**Your assignment**.
In the records below, find the line that contains "eapply NoDup_Permutation_proper; [|exact" and the line that contains "clear Hn. apply". Set down exactly those lines and every line between them, and nothing more.

(Source records Opens)

(* ===== verification/Tinsert.v ===== *)
(** tsearch (misc/tsearch.c): the tree stays a red-black tree, whatever the way down. *)
From S2P Require Import Prelude Rbtree Tsearch TreeHeap.

(** ** Rotations *)

(** The subtree with the red node [t] below the red node of [s1] below that of [s2], rebuilt. *)
Definition rotated (s1 s2 : step) (t : tree) : tree :=
  match t with
  | E => E
  | T _ xl ax kx xr =>
      match s1, s2 with
      | L _ ap kp pr, L _ ag kg gr => T false (T true xl ax kx xr) ap kp (T true pr ag kg gr)
      | R _ ap kp pl, R _ ag kg gl => T false (T true gl ag kg pl) ap kp (T true xl ax kx xr)
      | L _ ap kp pr, R _ ag kg gl => T false (T true gl ag kg xl) ax kx (T true xr ap kp pr)
      | R _ ap kp pl, L _ ag kg gr => T false (T true pl ap kp xl) ax kx (T true xr ag kg gr)
      end
  end.

Definition side (s : step) (r : Z) : Prop := match s with L _ _ _ _ => r < 0 | R _ _ _ _ => 0 < r end.

Lemma entries_rotated s1 s2 c l a k r : entries (rotated s1 s2 (T c l a k r)) = entries (fill s2 (fill s1 (T c l a k r))).
Proof. destruct s1, s2; cbn [rotated fill entries]; rewrite <- ?app_assoc; cbn [app]; rewrite <- ?app_assoc; reflexivity. Qed.

Lemma tree_addrs_rotated s1 s2 c l a k r : tree_addrs (rotated s1 s2 (T c l a k r)) ≡ₚ tree_addrs (fill s2 (fill s1 (T c l a k r))).
Proof. rewrite !tree_addrs_entries, entries_rotated. reflexivity. Qed.

Ltac heap_eval :=
  repeat (progress (cbn [flow_bind nodes root key left right red put_node]) ||
          rewrite lookup_insert_eq || (rewrite lookup_insert_ne by (assumption || (apply not_eq_sym; assumption))) ||
          match goal with H : nodes ?st !! ?p = Some _ |- context [nodes ?st !! ?p] => rewrite H end).

(** Three nodes, the subtrees below them and the context do not meet. *)
Lemma nodup_three (ag ap ax : Z) (O X : list Z) : NoDup (ag :: ap :: ax :: O ++ X) ->
  ag <> ap /\ ag <> ax /\ ap <> ax /\ NoDup X /\ (forall b, b ∈ O -> b <> ag /\ b <> ap /\ b <> ax /\ b ∉ X) /\
  (forall b, b ∈ X -> b <> ag /\ b <> ap /\ b <> ax).
Proof.
  rewrite !NoDup_cons, NoDup_app, !elem_of_cons, !elem_of_app. intros (Hg & Hp & Hx & _ & Hd & HX).
  repeat split; try tauto; try (intros ->; tauto). apply Hd; assumption.
Qed.

(** A subtree away from three changed nodes. *)
Lemma tree_ok_three st st' t (O X : list Z) ag ap ax :
  tree_ok st t -> (forall b, b ∈ tree_addrs t -> b ∈ O) -> (forall b, b ∈ O -> b <> ag /\ b <> ap /\ b <> ax /\ b ∉ X) ->
  (forall b, b <> ag -> b <> ap -> b <> ax -> b ∉ X -> nodes st' !! b = nodes st !! b) -> tree_ok st' t.
Proof. intros Ht Hin HO Hs. eapply tree_ok_frame; [exact Ht|]. intros b Hb. destruct (HO b (Hin b Hb)) as (? & ? & ? & ?). auto. Qed.

Ltac three_others := let b := fresh in intros b ? ? ? ?; cbn [nodes put_node]; rewrite ?lookup_insert_ne by auto; auto.

Ltac ctx_same := eapply ctx_ok_frame; [eassumption|reflexivity|]; let b := fresh in let Hb := fresh in intros b Hb;
  match goal with HXO : forall b, b ∈ ctx_addrs _ -> _ |- _ => destruct (HXO b Hb) as (? & ? & ?) end; cbn [nodes put_node]; rewrite !lookup_insert_ne by auto; reflexivity.

Ltac trees_same := cbn [rotated]; rewrite ?tree_ok_T; unfold stored; cbn [fst snd addr]; heap_eval; repeat split; try assumption; try reflexivity;
  match goal with HO : forall b, b ∈ _ -> _ /\ _ /\ _ /\ _, Hin : forall b, _ -> b ∈ _ |- _ =>
    eapply tree_ok_three; [eassumption|intros; apply Hin; tauto|exact HO|] end;
  let b := fresh in intros b ? ? ? ?;
  repeat (match goal with Hsame : forall a, a ∉ _ -> nodes ?st !! a = _ |- context [nodes ?st !! _] => rewrite Hsame by assumption end || (cbn [nodes put_node]; rewrite lookup_insert_ne by auto));
  reflexivity.

Ltac single_rotation :=
  match goal with Hc : ctx_ok ?st ?x ?ag, HX : NoDup (ctx_addrs ?x) |- context [@set_slot ?R ?st (slot_of ?x) ?ap] =>
    let st1 := fresh "st1" in let Hc1 := fresh in let Hsame := fresh "Hsame" in
    destruct (ctx_ok_set (R := R) st x ag ap Hc HX) as (st1 & -> & Hc1 & Hsame); clear Hc end;
  cbn [flow_bind get_slot set_slot]; repeat match goal with Hsame : forall a, _ -> nodes ?st1 !! a = nodes ?st !! a, H : nodes ?st !! _ = Some _ |- _ => rewrite <- Hsame in H by auto end;
  unfold get_node; heap_eval; eexists; split; [reflexivity|];
  match goal with Hp2 : at_pos _ ?x (T _ (T _ (T _ _ _ _ _) _ _ _) _ _ _) |- _ => apply (at_pos_rebuild _ _ x _ _ Hp2)
                | Hp2 : at_pos _ ?x (T _ _ _ _ (T _ _ _ _ (T _ _ _ _ _))) |- _ => apply (at_pos_rebuild _ _ x _ _ Hp2) end;
  [ctx_same|trees_same|apply tree_addrs_rotated].

Ltac double_rotation :=
  cbn [flow_bind get_slot set_slot]; unfold get_node; heap_eval;
  match goal with Hc : ctx_ok ?st ?x ?ag, HX : NoDup (ctx_addrs ?x) |- context [@set_slot ?R ?st1 (slot_of ?x) ?ax] =>
    let Hc1 := fresh in assert (ctx_ok st1 x ag) as Hc1 by ctx_same; clear Hc;
    let st2 := fresh "st2" in let Hc2 := fresh in let Hsame := fresh "Hsame" in
    destruct (ctx_ok_set (R := R) st1 x ag ax Hc1 HX) as (st2 & -> & Hc2 & Hsame) end;
  eexists; split; [reflexivity|];
  match goal with Hp2 : at_pos _ ?x (T _ (T _ _ _ _ (T _ _ _ _ _)) _ _ _) |- _ => apply (at_pos_rebuild _ _ x _ _ Hp2)
                | Hp2 : at_pos _ ?x (T _ _ _ _ (T _ (T _ _ _ _ _) _ _ _)) |- _ => apply (at_pos_rebuild _ _ x _ _ Hp2) end;
  [assumption| |apply tree_addrs_rotated];
  cbn [rotated]; rewrite !tree_ok_T; unfold stored; cbn [fst snd addr];
  repeat match goal with Hsame : forall a, a ∉ _ -> nodes ?st2 !! a = _ |- context [nodes ?st2 !! ?p] => rewrite (Hsame p) by auto end; trees_same.

Lemma rotate_spec {R} st s1 s2 x xl ax kx xr p_r gp_r :
  at_pos st (s1 :: s2 :: x) (T true xl ax kx xr) -> side s1 p_r -> side s2 gp_r ->
  exists st', @rotate_for_insert R st ax (slot_of (s2 :: x)) (slot_of x) p_r gp_r = Next st' /\ at_pos st' x (rotated s1 s2 (T true xl ax kx xr)).
Proof.
  intros Hp Hs1 Hs2. pose proof (proj1 (at_pos_up _ _ _ _) Hp) as Hp1. pose proof (proj1 (at_pos_up _ _ _ _) Hp1) as Hp2.
  pose proof (at_pos_slot (R := R) _ _ _ Hp1) as G1. pose proof (at_pos_slot (R := R) _ _ _ Hp2) as G2. rewrite addr_fill in G1, G2.
  unfold rotate_for_insert. rewrite G2. cbn [flow_bind]. rewrite G1. cbn [flow_bind]. clear G1 G2.
  pose proof Hp2 as [Hc Ht Hn]. rewrite addr_fill in Hc.
  set (O := tree_addrs xl ++ tree_addrs xr ++ tree_addrs (sibling s1) ++ tree_addrs (sibling s2)).
  assert (NoDup (step_addr s2 :: step_addr s1 :: ax :: O ++ ctx_addrs x)) as Hn'.
  { eapply NoDup_Permutation_proper; [|exact Hn]. rewrite !tree_addrs_fill, tree_addrs_T. unfold step_addrs. subst O. solve_Permutation. }
  clear Hn. apply nodup_three in Hn' as (D1 & D2 & D3 & HX & HO & HXO).
  assert (forall b, b ∈ tree_addrs xl \/ b ∈ tree_addrs xr \/ b ∈ tree_addrs (sibling s1) \/ b ∈ tree_addrs (sibling s2) -> b ∈ O) as Hin by (intros b; subst O; rewrite !elem_of_app; tauto).
  clearbody O. apply tree_ok_fill in Ht as [Tg Ht]. apply tree_ok_fill in Ht as [Tp Ht]. apply tree_ok_T in Ht as ([Nx0 Nx] & Tl & Tr).
  rewrite addr_fill in Tg. cbn [addr fst snd] in *.
  assert ((0 <? p_r) = match s1 with L _ _ _ _ => false | R _ _ _ _ => true end) as -> by (destruct s1; cbn [side] in Hs1; [apply Z.ltb_ge|apply Z.ltb_lt]; lia).
  assert ((0 <? gp_r) = match s2 with L _ _ _ _ => false | R _ _ _ _ => true end) as -> by (destruct s2; cbn [side] in Hs2; [apply Z.ltb_ge|apply Z.ltb_lt]; lia).
  assert ((p_r <? 0) = match s1 with L _ _ _ _ => true | R _ _ _ _ => false end) as -> by (destruct s1; cbn [side] in Hs1; [apply Z.ltb_lt|apply Z.ltb_ge]; lia).
  clear Hs1 Hs2.
  assert (forall b, b = step_addr s2 \/ b = step_addr s1 \/ b = ax -> b ∉ ctx_addrs x) as Hout by (intros b Hb Hbx; destruct (HXO b Hbx) as (? & ? & ?); intuition).
  destruct s1 as [c1 ap kp pr|c1 ap kp pl], s2 as [c2 ag kg gr|c2 ag kg gl]; cbn [fill step_addr sibling step_cells Bool.eqb negb addr] in *;
    apply Forall_cons in Tg as [[Ng0 Ng] Tg], Tp as [[Np0 Np] Tp]; cbn [fst snd] in *; unfold set_red, get_node.
  - single_rotation.
  - double_rotation.
  - double_rotation.
  - single_rotation.
Qed.

Lemma rotated_rbt n s1 s2 x xl a k xr :
  rbc n (s1 :: s2 :: x) -> step_red s1 = true -> is_red_tree (sibling s2) = false -> rbt true n xl -> rbt true n xr ->
  rbc (S n) x /\ forall pc, rbt pc (S n) (rotated s1 s2 (T true xl a k xr)).
Proof.
  cbn [rbc]. intros (H1 & Hx) E1 Hb Hl Hr. rewrite E1 in *. destruct Hx as (E2 & H2 & Hx). cbn [above_red] in E2. rewrite E2 in *.
  split; [exact Hx|]. intros pc. apply (rbt_black true) in H2; [|assumption]. destruct s1, s2; cbn [rotated sibling] in *; cbn [rbt]; auto 10.
Qed.

(** ** Splitting *)

Definition parent_slot (x : ctx) : option slot := match x with [] => None | _ :: x => Some (slot_of x) end.

(** The node becomes red, its children black. *)
Lemma recolor_spec {R} st x c l a k r :
  at_pos st x (T c l a k r) ->
  exists st', at_pos st' x (T true (blacken l) a k (blacken r)) /\ forall U (cont : tstate -> flow R U),
    (let! st := set_red st a true in
     let! st := if addr r =? NULL then Next st else set_red st (addr r) false in
     let! st := if addr l =? NULL then Next st else set_red st (addr l) false in cont st) = cont st'.
Proof.
  intros Hp. destruct (at_pos_set_red (R := R) _ _ _ _ _ _ _ true Hp) as (st1 & -> & Hp1). cbn [flow_bind].
  apply at_pos_right in Hp1. destruct (at_pos_blacken (R := R) _ _ _ Hp1) as (st2 & -> & Hp2). cbn [flow_bind].
  apply at_pos_right, at_pos_left in Hp2. destruct (at_pos_blacken (R := R) _ _ _ Hp2) as (st3 & -> & Hp3). cbn [flow_bind].
  apply at_pos_left in Hp3. exists st3. auto.
Qed.

(** What is read first. *)
Lemma maybe_split_reads {R} st x c l a k r parentp gparentp p_r gp_r mode :
  at_pos st x (T c l a k r) ->
  @maybe_split_for_insert R st (slot_of x) parentp gparentp p_r gp_r mode =
  if (mode =? 1) || (is_red_tree r && is_red_tree l) then
    let! st := set_red st a true in
    let! st := if addr r =? NULL then Next st else set_red st (addr r) false in
    let! st := if addr l =? NULL then Next st else set_red st (addr l) false in
    match parentp with
    | None => Next st
    | Some parentp =>
        let! p := get_slot st parentp in
        let! n := get_node st p in
        if red n then
          match gparentp with
          | Some gparentp => rotate_for_insert st a parentp gparentp p_r gp_r
          | None => Fault
          end
        else Next st
    end
  else Next st.
Proof.
  intros Hp. pose proof Hp as [_ Ht _]. apply tree_ok_T in Ht as (_ & Hl & Hr). destruct (at_pos_node _ _ _ _ _ _ _ Hp) as [Hn _].
  unfold maybe_split_for_insert. rewrite (at_pos_slot _ _ _ Hp). cbn [flow_bind addr get_slot]. unfold get_node at 1 2. rewrite Hn. cbn [flow_bind left right].
  rewrite (tree_is_red _ _ Hr), (tree_is_red _ _ Hl). reflexivity.
Qed.

Lemma split_below_black {R} st x c l a k r gparentp p_r gp_r mode :
  at_pos st x (T c l a k r) -> above_red x = false -> (mode =? 1) || (is_red_tree r && is_red_tree l) = true ->
  exists st', @maybe_split_for_insert R st (slot_of x) (parent_slot x) gparentp p_r gp_r mode = Next st' /\
    at_pos st' x (T true (blacken l) a k (blacken r)).
Proof.
  intros Hp Hb Hm. rewrite (maybe_split_reads _ _ _ _ _ _ _ _ _ _ _ _ Hp), Hm.
  destruct (recolor_spec (R := R) st x c l a k r Hp) as (st1 & Hp1 & Hcont). rewrite Hcont. clear Hcont. exists st1. split; [|exact Hp1].
  destruct x as [|s x]; cbn [parent_slot]; [reflexivity|]. apply at_pos_up in Hp1. rewrite (at_pos_slot _ _ _ Hp1), addr_fill. cbn [flow_bind].
  cbn [above_red] in Hb. destruct s; cbn [fill step_red step_addr] in *; destruct (at_pos_node _ _ _ _ _ _ _ Hp1) as [Hn _]; unfold get_node; rewrite Hn; cbn [flow_bind red]; rewrite Hb; reflexivity.
Qed.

(Source records Closes)

**Answer section**.
  { eapply NoDup_Permutation_proper; [|exact Hn]. rewrite !tree_addrs_fill, tree_addrs_T. unfold step_addrs. subst O. solve_Permutation. }
  clear Hn. apply nodup_three in Hn' as (D1 & D2 & D3 & HX & HO & HXO).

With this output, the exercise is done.